(** A client is written an answer the broker gave to its own request. *)
Lemma answered_justified s n c write_ok i c' d :
  server_ok s → connections (locals s) !! n = Some c → listener_possible s c i = true →
  handle_connection_step write_ok i c = Some (c', d) →
  Forall (justified (log s)) (answered_events n c i d).
Proof.
  intros [Hl _ Hw Hlo _] Hc Hp Hst. unfold answered_events.
  destruct i as [| | |outcome]; [constructor..|].
  destruct (responses c) as [|[|packet context t] rest] eqn:Er; [constructor..|].
  destruct (written d); constructor; [|constructor]. simpl.
  destruct outcome as [b|]; [|done]. exists packet, context.
  assert (Accepted n t packet context ∈ log s) as Ha.
  { apply (Hlo n c); [done|]. rewrite Er. apply list_elem_of_here. }
  split; [done|]. unfold listener_possible, reply_possible in Hp. rewrite Er in Hp.
  destruct (replies (wires s) !! t) as [o|] eqn:Eo.
  - apply bool_decide_eq_true in Hp. simpl in Hp. subst o.
    destruct (wo_replies _ _ Hw t b Eo) as (n' & p' & x' & Ha' & Hf).
    pose proof (omap_NoDup_inj token_of _ _ _ t (lo_tokens _ Hl) Ha Ha' eq_refl eq_refl).
    by simplify_eq.
  - apply andb_true_iff in Hp as [_ Hp%bool_decide_eq_true]. unfold submit in Hp. by case_match.
Qed.

Lemma accepted_plain n d :
  omap admitted_id (accepted_events n d) = []
  ∧ (∀ s ch, Connected s ch ∉ accepted_events n d)
  ∧ Forall (λ h, ∀ l, justified l h) (accepted_events n d).
Proof.
  unfold accepted_events. induction (routed d) as [|[x r] rs (IH1 & IH2 & IH3)].
  { split_and!; [done|intros; apply not_elem_of_nil|constructor]. }
  simpl. destruct r; simpl; [done|]. split_and!; [done| |by constructor].
  intros s ch [?|Hin]%elem_of_cons; [done|by apply IH2 in Hin].
Qed.

Lemma answered_plain n c i d : Forall plain (answered_events n c i d).
Proof. unfold answered_events. repeat case_match; repeat constructor. Qed.
Lemma handle_message_ops env m accepted e pong (s s' : PairingService) pong' acts b :
  handle_client_message env m accepted e pong s = (s', pong', acts, b) →
  by_ops (session_op e (FromClient env (Some m) accepted)) s s'.
Proof.
  unfold handle_client_message. destruct m as [frame| | | |]; try (intros [= <- <- <- <-]; apply by_no_op).
  destruct (decode_client frame) as [m|] eqn:Ed; [|intros [= <- <- <- <-]; apply by_no_op].
  pose proof (decode_client_limits _ _ Ed) as [_ Hl].
  destruct m; try (intros [= <- <- <- <-]; apply by_no_op); simpl.
  - destruct (set_push_subscription _ _ _ s) as [s1 r1] eqn:E. intros [= <- <- <- <-].
    eapply (by_op _ (OpSetPushSubscription (env_faults env) _ _));
      [cbn; by rewrite E|done|]. split; [done|]. simpl. by rewrite Ed.
  - destruct (set_identities _ _ _ s) as [s1 r1] eqn:E. intros [= <- <- <- <-].
    eapply (by_op _ (OpSetIdentities (env_faults env) _ _));
      [cbn; by rewrite E|done|]. split; [done|]. simpl. by rewrite Ed.
Qed.

Lemma session_step_ops i (x x' : Session.Session) acts :
  run_authenticated_step i x = Some (x', acts) →
  by_ops (session_op (established x) i) (authority_state x) (authority_state x').
Proof.
  unfold run_authenticated_step. destruct (alive x); [|done]. cbn [negb]. intros [= Hs].
  destruct i as [[command|] sent|env [message|] accepted|sent| |];
    try (injection Hs as <- <-; apply by_no_op).
  - destruct (_ && sent); injection Hs as <- <-; apply by_no_op.
  - destruct (handle_client_message _ _ _ _ _ _) as [[[a pong] acts0] b] eqn:E.
    apply handle_message_ops in E. destruct b; by injection Hs as <- <-.
  - destruct (_ && sent); injection Hs as <- <-; apply by_no_op.
Qed.

Lemma serve_first_ops sv n env received (s s' : PairingService) acts next :
  serve_first env received s = (s', acts, next) → by_ops (turn_op sv (TGreet n env received)) s s'.
Proof.
  unfold serve_first. destruct (receive_client received) as [m|] eqn:Er;
    [|intros [= <- <- <-]; apply by_no_op].
  unfold receive_client in Er. destruct received as [[frame| | | |]|]; try done.
  apply ok_Some in Er. destruct (authorize env m s) as [s1 r] eqn:Ea.
  pose proof (authorize_ops sv n _ _ _ _ _ _ Er Ea). by destruct r as [[]|]; intros [= <- <- <-].
Qed.

Lemma server_turn_ops t (s s' : Server) :
  (∀ a, t ≠ TService a) → server_turn capacity vapid t s = Some s' →
  by_ops (turn_op s t) (service s) (service s').
Proof.
  intros Ht. destruct t as [n w| |n write_ok i|n k|i|n|n env received|n ch|n sent|n i|n| |resp|a];
    simpl; [..|by destruct (Ht a)].
  - unfold accept_turn. intros. repeat case_match; simplify_eq; apply by_no_op.
  - intros [= <-]. apply by_no_op.
  - unfold connection_turn. intros. repeat case_match; simplify_eq; apply by_no_op.
  - unfold submit_turn. intros. repeat case_match; simplify_eq; apply by_no_op.
  - unfold broker_turn. intros. repeat case_match; simplify_eq; apply by_no_op.
  - unfold upgrade_turn. intros. repeat case_match; simplify_eq; apply by_no_op.
  - unfold greet_turn. destruct (sessions s !! n) as [[| | | | |]|]; try done.
    destruct (serve_first env received (service s)) as [[a acts] next] eqn:E.
    apply (serve_first_ops s n) in E. by destruct next as [[]|]; intros [= <-].
  - unfold ask_turn. intros. repeat case_match; simplify_eq; [|apply by_no_op].
    apply post_session_some in H as ->. apply by_no_op.
  - unfold connected_turn. intros. repeat case_match; simplify_eq; apply by_no_op.
  - unfold session_turn. destruct (sessions s !! n) as [[| | |x ch| |]|] eqn:En; try done.
    destruct (session_input i ch s) as [boxes|]; [|done].
    destruct (run_authenticated_step i (with_service (service s) x)) as [[x' acts]|] eqn:E; [|done].
    apply session_step_ops in E. simpl in E.
    eapply (by_ops_mono _ (λ op, ∃ x ch, sessions s !! n = Some (Adapting x ch)
                                 ∧ session_op (established x) i op)) in E; [|by eauto]. destruct (alive x'); [|by intros [= <-]].
    by intros ->%post_session_some.
  - unfold leave_turn. intros. repeat case_match; simplify_eq; try apply by_no_op.
    apply post_session_some in H as ->. apply by_no_op.
  - intros [= <-]. apply by_no_op.
  - case_match; intros; simplify_eq. apply by_no_op.
Qed.

Lemma control_ops faults received writes (s : PairingService) :
  by_ops (λ op, is_clear op = true) s (handle_control_connection describe faults received writes s).1.
Proof.
  unfold handle_control_connection.
  destruct (next_frame _ received) as [[request|]|]; [|apply by_no_op..].
  destruct (control_decode request) as [[]|]; [|apply by_no_op].
  destruct (clear faults s) as [s1 r] eqn:E.
  assert (by_ops (λ op, is_clear op = true) s s1) by (eapply (by_op _ (OpClear faults)); [cbn; by rewrite E|done|done]).
  by destruct r.
Qed.

Lemma deployment_turn_ops t d d' :
  turn t d = Some d' → by_ops (deployment_op d t) (pairing d) (pairing d').
Proof.
  destruct t as [t|faults received writes|ev|]; simpl.
  - destruct (allowed t d) eqn:Ea; [|done]. intros (s & Hs & [= <-])%bind_Some. unfold pairing. simpl.
    eapply server_turn_ops; [|done]. by intros a ->.
  - intros [= <-]. apply control_ops.
  - intros (c & _ & [= <-])%bind_Some. apply by_no_op.
  - intros (l & _ & [= <-])%bind_Some. apply by_no_op.
Qed.

(** ** What is stored *)

(** Everything kept about a client came in accepted messages. *)
Definition client_ok (c : PairedClient) : Prop :=
  within_limits (PairRequest (label c))
  ∧ (∀ p, push_subscription c = Some p →
       within_limits (SetPushSubscription (endpoint p) (expiration_time p) (p256dh p) (auth p)))
  ∧ ∀ ids, client_identities c = Some ids → within_limits (SetIdentities ids).
Definition state_ok (ps : PairingState) : Prop := ∀ c, client ps = Some c → client_ok c.
Definition stored_ok (st : Store) : Prop := ∀ ps, load healthy st = Ok (Some ps) → state_ok ps.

- - - - - - -

> [WHAT THE TASK ASKS]:
Above are the entries. Quote exactly the lines from the one bearing "split; [done|]. unfold" through the one bearing "- apply bool_decide_eq_true".

> [WRITTEN SOLUTION]:
  split; [done|]. unfold listener_possible, reply_possible in Hp. rewrite Er in Hp.
  destruct (replies (wires s) !! t) as [o|] eqn:Eo.
  - apply bool_decide_eq_true in Hp. simpl in Hp. subst o.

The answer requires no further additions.